L'incredibile storia del crimine che coinvolse i gialloneri nel 2017.
Sono le 19.15 dell’11 Aprile 2017. Il pullman del Borussia Dortmund ha appena lasciato l’Arrivée Hotel, l’albergo a quattro stelle ai margini di una foresta deputato ai ritiri pre partita. Direzione Westfalenstadion, dove di lì a poco è in programma l’andata dei quarti di Champions contro il Monaco di un giovanissimo Mbappé. Il pullman imbocca la stretta via all’esterno dell’albergo, una via costeggiata da una siepe bassa e folta.
D’un tratto dalla siepe si sente il terrificante boato di un’esplosione. Alcuni vetri del pullman vanno in frantumi, il fumo e il panico s’insinuano nell’abitacolo, tra le urla dei giocatori e dei membri dello staff di Tuchel.

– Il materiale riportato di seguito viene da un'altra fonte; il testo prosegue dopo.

Lemma parse_result_members (urlparse : string -> option ParseResult)
  (wikitext : string) (c : Citation.t) :
  In c (Dict.values
          (Dict.comprehension Citation.url
             (map (citation_of urlparse)
                (filter (_is_valid_url urlparse) (candidates wikitext)))))
  <-> exists url, In url (candidates wikitext)
                  /\ _is_valid_url urlparse url = true
                  /\ c = citation_of urlparse url.
Proof.
  rewrite values_of_cited, in_map_iff. split.
  - intros (u & <- & Hu). rewrite keep_first_in, filter_In in Hu.
    exists u. tauto.
  - intros (u & Hu & Hv & ->). exists u. split; [reflexivity|].
    rewrite keep_first_in, filter_In. tauto.
Qed.

(** C7.  A URL is accepted exactly when [urlparse] returns for it a scheme
    that is http or https, a network location that is not empty, and
    whose lowercase form does not contain "wikipedia.org".  A URL that
    [urlparse] rejects is refused without an exception, and so is one
    whose network location contains "wikipedia.org" in any mix of cases.
    Extraction returns the citations of exactly the accepted candidates,
    so no citation of the result has "wikipedia.org" in its network
    location. *)
Theorem valid_url_iff_external_http (urlparse : string -> option ParseResult) :
  (forall url,
      _is_valid_url urlparse url = true
      <-> exists parsed,
            urlparse url = Some parsed
            /\ (scheme parsed = "http" \/ scheme parsed = "https")
            /\ netloc parsed <> ""
            /\ Py.contains "wikipedia.org" (Py.lower (netloc parsed)) = false)
  /\ (forall url, urlparse url = None -> _is_valid_url urlparse url = false)
  /\ (forall url parsed pre mid post,
         urlparse url = Some parsed ->
         netloc parsed = (pre ++ mid ++ post)%string ->
         Py.lower mid = "wikipedia.org" ->
         _is_valid_url urlparse url = false)
  /\ (forall wikitext,
       exists result,
         _parse_citations_from_wikitext urlparse wikitext = Some result
         /\ (forall c,
                In c result
                <-> exists url, In url (candidates wikitext)
                                /\ _is_valid_url urlparse url = true
                                /\ c = citation_of urlparse url)
         /\ (forall c parsed,
                In c result -> urlparse (Citation.url c) = Some parsed ->
                Py.contains "wikipedia.org" (Py.lower (netloc parsed)) = false)).
Proof.
  split; [apply valid_url_spec|].
  split; [intros url H; unfold _is_valid_url; now rewrite H|].
  split.
  - intros url parsed pre mid post Hp Hn Hm. unfold _is_valid_url.
    rewrite Hp, Hn, !lower_app, Hm, contains_app. simpl.
    now rewrite andb_false_r.
  - intros wikitext. eexists. split; [apply parse_citations_eq|].
    split; [apply parse_result_members|].
    intros c parsed Hc Hp. apply parse_result_members in Hc as (u & _ & Hv & ->).
    simpl in Hp. apply valid_url_spec in Hv as (parsed' & Hp' & _ & _ & Hw).
    congruence.
Qed.

(** The end-to-end scenario: the citation template gives the BBC link
    once although both patterns match it, and the self-link is left out. *)
Example parse_sample_wikitext :
  _parse_citations_from_wikitext std_urlparse sample_wikitext
  = Some [Citation.Make "https://www.bbc.co.uk/news/123" "www.bbc.co.uk"].
Proof. vm_compute. reflexivity. Qed.

(** The second [\s*] gives a blank back when nothing else is left for the
    group. *)
Example url_param_gives_back :
  Re.finditer url_param_pattern "url= |"
  = [Re.Match "url= " (Some " ")].
Proof. vm_compute. reflexivity. Qed.

Example wikipedia_any_case_refused :
  _is_valid_url std_urlparse "HTTPS://En.Wikipedia.ORG/wiki/Y" = false.
Proof. vm_compute. reflexivity. Qed.

Example unparseable_refused :
  std_urlparse "http://[abc/" = None
  /\ _is_valid_url std_urlparse "http://[abc/" = false.
Proof. split; vm_compute; reflexivity. Qed.

Example no_link_no_citation :
  _parse_citations_from_wikitext std_urlparse "A text without any link." = Some []
  /\ extract_citations_from_article std_urlparse
       (Wikitext "A text without any link.") = [].
Proof. split; vm_compute; reflexivity. Qed.

(** ** Counting *)

Lemma dropna_length {A : Type} (col : list (option A)) :
  List.length (Pd.dropna col) <= List.length col.
Proof. induction col as [|[a|] col IH]; simpl; lia. Qed.

Lemma dropna_in {A : Type} (col : list (option A)) (a : A) :
  In a (Pd.dropna col) <-> In (Some a) col.
Proof.
  induction col as [|[b|] col IH]; simpl; [tauto| |].
  - rewrite IH. split; intros [H|H]; auto; left; congruence.
  - rewrite IH. split; [auto|]. intros [H|H]; [discriminate|assumption].
Qed.

Lemma dropna_some {A : Type} (l : list A) : Pd.dropna (map Some l) = l.
Proof. induction l as [|a l IH]; simpl; [reflexivity|now rewrite IH]. Qed.

Lemma incr_sum (k : string) (d : list (string * nat)) :
  list_sum (map snd (Pd.incr k d)) = S (list_sum (map snd d)).
Proof.
  induction d as [|[k' n] d IH]; simpl; [reflexivity|].
  destruct (String.eqb k k'); simpl; [reflexivity|]. rewrite IH. lia.
Qed.

Lemma incr_get (k k' : string) (d : list (string * nat)) :
  Py.get k' (Pd.incr k d)
  = if String.eqb k' k
    then Some (S (match Py.get k d with Some n => n | None => 0 end))
    else Py.get k' d.
Proof.
  induction d as [|[k0 n] d IH]; simpl.
  - reflexivity.
  - destruct (String.eqb_spec k k0) as [->|Hne]; simpl.
    + destruct (String.eqb k' k0); reflexivity.
    + rewrite IH. destruct (String.eqb_spec k' k0) as [->|Hne'].
      * destruct (String.eqb_spec k0 k); [congruence|reflexivity].
      * reflexivity.
Qed.

Lemma tally_snoc (xs : list string) (x : string) :
  Pd.tally (xs ++ [x]) = Pd.incr x (Pd.tally xs).
Proof. unfold Pd.tally. now rewrite fold_left_app. Qed.

Lemma tally_sum (xs : list string) :
  list_sum (map snd (Pd.tally xs)) = List.length xs.
Proof.
  induction xs as [|x xs IH] using rev_ind; [reflexivity|].
  rewrite tally_snoc, incr_sum, IH, length_app. simpl. lia.
Qed.

(** Each value is listed with the number of its occurrences. *)
Lemma tally_get (xs : list string) (k : string) :
  Py.get k (Pd.tally xs)
  = match count_occ string_dec xs k with
    | 0 => None
    | S n => Some (S n)
    end.
Proof.
  induction xs as [|x xs IH] using rev_ind; [reflexivity|].
  rewrite tally_snoc, incr_get, count_occ_app. simpl.
  destruct (String.eqb_spec k x) as [->|Hne].
  - rewrite IH. destruct (string_dec x x); [|congruence].
    destruct (count_occ string_dec xs x); simpl; f_equal; lia.
  - rewrite IH. destruct (string_dec x k); [congruence|].
    now rewrite Nat.add_0_r.
Qed.

Lemma tally_keys (xs : list string) (k : string) :
  In k (Py.keys (Pd.tally xs)) -> In k xs.
Proof.
  intros H. destruct (in_dec string_dec k xs) as [|Hout]; [assumption|].
  exfalso. apply (count_occ_not_In string_dec) in Hout.
  pose proof (tally_get xs k) as Hg. rewrite Hout in Hg.
  unfold Py.keys in H. apply in_map_iff in H as ([k' n] & <- & Hin).
  simpl in Hg. clear Hout. revert Hg Hin.
  induction (Pd.tally xs) as [|[k0 n0] d IH]; simpl; [tauto|].
  destruct (String.eqb_spec k' k0) as [->|Hne]; [discriminate|].
  intros Hg [[= -> ->]|Hin]; [congruence|auto].
Qed.

Lemma insert_desc_sum (x : string * nat) (l : list (string * nat)) :
  list_sum (map snd (Pd.insert_desc x l)) = snd x + list_sum (map snd l).
Proof.
  induction l as [|y l IH]; simpl; [reflexivity|].
  destruct (snd y <=? snd x); simpl; [reflexivity|]. rewrite IH. lia.
Qed.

Alcuni sono in piedi, altri sotto i sedili. Nella confusione generale, le narici di Nuri Sahin decifrano quell’odore acre e pungente, spedendo un tiro all’incrocio del suo cervello: è polvere da sparo, è esplosa una bomba, sono in mezzo a un attentato. Immaginando che i terroristi siano pronti a saltare sul pullman per finirli a colpi di mitra, il turco urla ai suoi compagni di scendere alla svelta dal veicolo.
Alcuni iniziano a scendere, Marc Bartra però è inchiodato al sedile. È coperto di sangue, che sgorga generoso dal suo braccio destro e dal polso sinistro. Papastathopulos, seduto accanto a lui, urla e si sbraccia verso i fisioterapisti, che accorrono in soccorso del difensore catalano. Bartra è intontito, sta chiudendo gli occhi, e i fisioterapisti, come in un film di guerra, lo schiaffeggiano per tenerlo sveglio, urlandogli: «Marc, non addormentarti!». Mentre Bartra pensa che deve rimanere vivo per sua figlia, il primo pensiero dei presenti va immediatamente all’Isis.

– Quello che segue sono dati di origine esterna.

(** A loop with a positive step and an upper bound runs to its exit test
    when the fuel covers the distance to the bound, and an invariant of the
    body holds at the exit. *)
Lemma for_loop_invariant (P : Z -> St -> Prop) cond step
    (body : Z -> St -> option St) hi :
  0 < step -> (forall i, cond i = (i <? hi)) ->
  (forall i s, i < hi -> P i s ->
     exists s', body i s = Some s' /\ P (i + step) s') ->
  forall fuel i s, P i s -> hi - i <= Z.of_nat fuel ->
    exists s' i', for_loop fuel cond step body i s = Some s' /\
                  hi <= i' /\ P i' s'.
Proof.
  intros Hstep Hcond Hbody fuel.
  induction fuel as [|fuel IH]; intros i s HP Hfuel; simpl; rewrite Hcond.
  - destruct (i <? hi) eqn:E; [apply Z.ltb_lt in E; lia|].
    apply Z.ltb_ge in E. eauto.
  - destruct (i <? hi) eqn:E.
    + apply Z.ltb_lt in E.
      destruct (Hbody i s E HP) as (s' & Hb & HP'). rewrite Hb.
      apply IH; [assumption | lia].
    + apply Z.ltb_ge in E. eauto.
Qed.
End ForLoop.

Section Arrays.
Context {R : Type} `{RealType R}.

Lemma vget_vnth (v : list R) (k : Z) :
  0 <= k < Z.of_nat (length v) -> vget v k = Some (vnth v k).
Proof.
  intros Hk. unfold vnth, vget.
  destruct (k <? 0) eqn:E; [apply Z.ltb_lt in E; lia|].
  destruct (lookup_lt_is_Some_2 v (Z.to_nat k)) as [x Hx]; [lia|].
  rewrite Hx. reflexivity.
Qed.

Lemma vnth_lookup (v : list R) (k : nat) (x : R) :
  v !! k = Some x -> vnth v (Z.of_nat k) = x.
Proof.
  intros Hx. unfold vnth, vget.
  destruct (Z.of_nat k <? 0) eqn:E; [apply Z.ltb_lt in E; lia|].
  rewrite Nat2Z.id, Hx. reflexivity.
Qed.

Accanto alla scritta “Echte Liebe”, amore vero, scritta sulla fiancata del pullman, c’è il beffardo foro di una scheggia. La notizia si diffonde tra media e forze dell’ordine. Sulla scena arrivano venti blindati della polizia e i primi giornalisti, che si trovano davanti i giocatori intontiti come zombie, chiusi in un silenzio tombale, i volti pieni di cenere, gli occhi sbarrati, paralizzati dallo shock.

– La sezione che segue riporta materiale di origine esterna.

Lemma status_payload_ok_range d :
  is_bytes d = true ->
  status_payload_ok d = true <->
  (6 <= length d)%nat /\ 32 <= d !!! 0%nat < 192 /\ 64 <= d !!! 1%nat < 192.
Proof.
  intros Hb. unfold status_payload_ok.
  rewrite !andb_true_iff, Z.leb_le, MODE_of_value_range, FANSPEED_of_value_range.
  split.
  - intros [[Hlen Hm] Hf].
    assert (H0 : 0 <= d !!! 0%nat < 256).
    { apply is_bytes_Forall in Hb. rewrite Forall_lookup in Hb.
      apply (Hb 0%nat). apply list_lookup_lookup_total_lt. lia. }
    assert (H1 : 0 <= d !!! 1%nat < 256).
    { apply is_bytes_Forall in Hb. rewrite Forall_lookup in Hb.
      apply (Hb 1%nat). apply list_lookup_lookup_total_lt. lia. }
    rewrite code_bits in Hm, Hf by done.
    split; [lia|]. split; Z.div_mod_to_equations; lia.
  - intros (Hlen & H0 & H1).
    rewrite !code_bits by lia.
    split; [split; [lia|]|]; Z.div_mod_to_equations; lia.
Qed.

Lemma half_degrees_range b :
  0 <= b < 256 -> (-35 <= half_degrees b /\ half_degrees b <= 185 # 2)%Q.
Proof.
  intros H. unfold half_degrees, Qle, Qdiv, Qmult, Qinv, inject_Z.
  cbn [Qnum Qden]. split; lia.
Qed.

(** X10: the payloads the status decoder accepts. For a payload made of
    bytes, [PanasonicBLEPacketStatus(ptype, pdata)] returns a packet exactly
    when the payload has at least 6 bytes, byte 0 lies in 32..191 (mode code
    1..5 in its top three bits) and byte 1 lies in 64..191 (fan-speed code
    2..5 in its top three bits); it raises otherwise. *)
Theorem status_payload_accepted (t : Z) (d : list Z) :
  is_bytes d = true ->
  is_ok (PanasonicBLEPacketStatus_init t d) = true <->
  (6 <= length d)%nat /\ 32 <= d !!! 0%nat < 192 /\ 64 <= d !!! 1%nat < 192.
Proof.
  intros Hb. rewrite <- (status_payload_ok_range d Hb). split.
  - destruct (PanasonicBLEPacketStatus_init t d) as [p|] eqn:E; [|done].
    intros _. by apply (PanasonicBLEPacketStatus_init_inv t d p).
  - intros H. by destruct (PanasonicBLEPacketStatus_init_ok t d H) as [f ->].
Qed.

Lemma status_payload_accepted_witness :
  is_ok (PanasonicBLEPacketStatus_init 129 [32; 64; 0; 0; 110; 0]) = true.
Proof.
  apply (status_payload_accepted 129 [32; 64; 0; 0; 110; 0]); [reflexivity|].
  cbn. lia.
Defined.

(** X11: what the status decoder reads. When it accepts a payload made of
    bytes, the packet keeps the type and the payload, and: the power flag
    is byte 0 modulo 2; the mode and fan-speed members have the codes
    byte 0 / 32 and byte 1 / 32; the set temperature is (byte 4 - 70) / 2,
    between -35 and 92.5; the power-save byte is the sixth byte from the
    end; the room temperature is (byte 5 - 70) / 2 when the payload has
    more than 12 bytes and 0 otherwise. *)
Theorem status_fields_decoded (t : Z) (d : list Z) (p : Packet) :
  is_bytes d = true ->
  PanasonicBLEPacketStatus_init t d = Ok p ->
  exists f,
    p = PanasonicBLEPacketStatus t d f /\
    power f = (d !!! 0%nat) mod 2 /\
    MODE.value (mode f) = (d !!! 0%nat) / 32 /\
    FANSPEED.value (fanspeed f) = (d !!! 1%nat) / 32 /\
    temp f = half_degrees (d !!! 4%nat) /\
    (-35 <= temp f /\ temp f <= 185 # 2)%Q /\
    powersave f = d !!! (length d - 6)%nat /\
    curtemp f = (if 12 <? Z.of_nat (length d) then half_degrees (d !!! 5%nat) else 0%Q).
Proof.
  intros Hb Hp.
  pose proof (PanasonicBLEPacketStatus_init_inv _ _ _ Hp) as Hok.
  apply (status_payload_ok_range d Hb) in Hok as (Hlen & H0 & H1).
  assert (H4 : 0 <= d !!! 4%nat < 256).
  { apply is_bytes_Forall in Hb. rewrite Forall_lookup in Hb.
    apply (Hb 4%nat). apply list_lookup_lookup_total_lt. lia. }
  revert Hp. unfold PanasonicBLEPacketStatus_init.
  rewrite (getitem_at d 0) by lia. cbn [bind]. change (Z.to_nat 0) with 0%nat.
  destruct (MODE.of_value _) as [m|] eqn:Em; [|done]. cbn [bind].
  rewrite (getitem_at d 4) by lia. cbn [bind]. change (Z.to_nat 4) with 4%nat.
  rewrite (getitem_at d 1) by lia. cbn [bind]. change (Z.to_nat 1) with 1%nat.
  destruct (FANSPEED.of_value _) as [fs|] eqn:Ef; [|done]. cbn [bind].
  change (-6) with (- (6)). rewrite (getitem_from_end d 6) by lia. cbn [bind].
  apply MODE_of_value_iff in Em. apply FANSPEED_of_value_iff in Ef.
  rewrite code_bits in Em, Ef by lia.
  replace (Z.to_nat (Z.of_nat (length d) - 6)) with (length d - 6)%nat by lia.
  destruct (12 <? Z.of_nat (length d)) eqn:E.
  - apply Z.ltb_lt in E. rewrite (getitem_at d 5) by lia. cbn [bind].
    change (Z.to_nat 5) with 5%nat.
    intros [= <-]. eexists. split; [done|]. cbn [power mode fanspeed temp powersave curtemp].
    rewrite power_bit. repeat split; try done; by apply half_degrees_range.
  - cbn [bind]. intros [= <-]. eexists. split; [done|].
    cbn [power mode fanspeed temp powersave curtemp].
    rewrite power_bit. repeat split; try done; by apply half_degrees_range.
Qed.

Lemma status_fields_decoded_witness :
  exists f,
    PanasonicBLEPacketStatus_init 129 [33; 96; 0; 0; 99; 101; 0; 0; 0; 0; 0; 1; 0]
    = Ok (PanasonicBLEPacketStatus 129 [33; 96; 0; 0; 99; 101; 0; 0; 0; 0; 0; 1; 0] f) /\
    power f = 1 /\ MODE.value (mode f) = 1 /\ FANSPEED.value (fanspeed f) = 3 /\
    temp f = half_degrees 99 /\ powersave f = 0 /\ curtemp f = half_degrees 101.
Proof.
  destruct (status_fields_decoded 129 [33; 96; 0; 0; 99; 101; 0; 0; 0; 0; 0; 1; 0] _
              eq_refl eq_refl) as (f & Hp & H1 & H2 & H3 & H4 & _ & H5 & H6).
  exists f. split; [by rewrite <- Hp|]. repeat split; assumption.
Defined.

(** ** Temperature encoding *)

(** *** A finite float is determined by its value *)

Lemma digits2_size m : digits2_pos m = Pos.size m.
Proof. induction m as [m IH|m IH|]; cbn [digits2_pos Pos.size]; by rewrite ?IH. Qed.

Lemma digits2_log2 m : Z.pos (digits2_pos m) = Z.log2 (Z.pos m) + 1.
Proof. rewrite digits2_size. destruct m; cbn [Z.log2 Pos.size]; lia. Qed.

Lemma bounded_exponent m e :
  bounded 53 1024 m e = true ->
  e = Z.max (Z.log2 (Z.pos m) + 1 + e - 53) (-1074).
Proof.
  unfold bounded, canonical_mantissa, fexp, SpecFloat.emin.
  rewrite andb_true_iff, Z.eqb_eq, digits2_log2. lia.
Qed.

Lemma scaled_eq (M1 M2 e1 e2 : Z) :
  e1 <= e2 ->
  (inject_Z M1 * 2 ^ e1 == inject_Z M2 * 2 ^ e2)%Q ->
  M1 = M2 * 2 ^ (e2 - e1).
Proof.
  intros He H. apply inject_Z_injective.
  assert (H2 : ~ (2 == 0)%Q) by done.
  apply (Qmult_inj_r _ _ (2 ^ e1)%Q (Qpower_not_0 2 e1 H2)).
  rewrite H, inject_Z_mult, Zpower_Qpower by lia.
  replace e2 with ((e2 - e1) + e1) at 1 by lia.
  rewrite Qpower_plus by done. by rewrite Qmult_assoc.
Qed.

Chiamano a casa, dicendo ai parenti di stare allo stadio perché temono che ci siano attentatori all’esterno. Hans-Joachim Watzke, amministratore delegato del Borussia, dopo essere stato informato dell’accaduto, viene portato in un’oscura stanza del Westfalenstadion. È senza finestre, opprimente, è la stanza del comitato anticrisi. Ancora non si capisce quanto sia grave la situazione. La speranza è che non ci siano altre bombe. Le strade attorno l’impianto vengono monitorate a tempo record, e gli artificieri danno il via libera al deflusso degli spettatori presenti, comunicando loro che la partita è ufficialmente rinviata.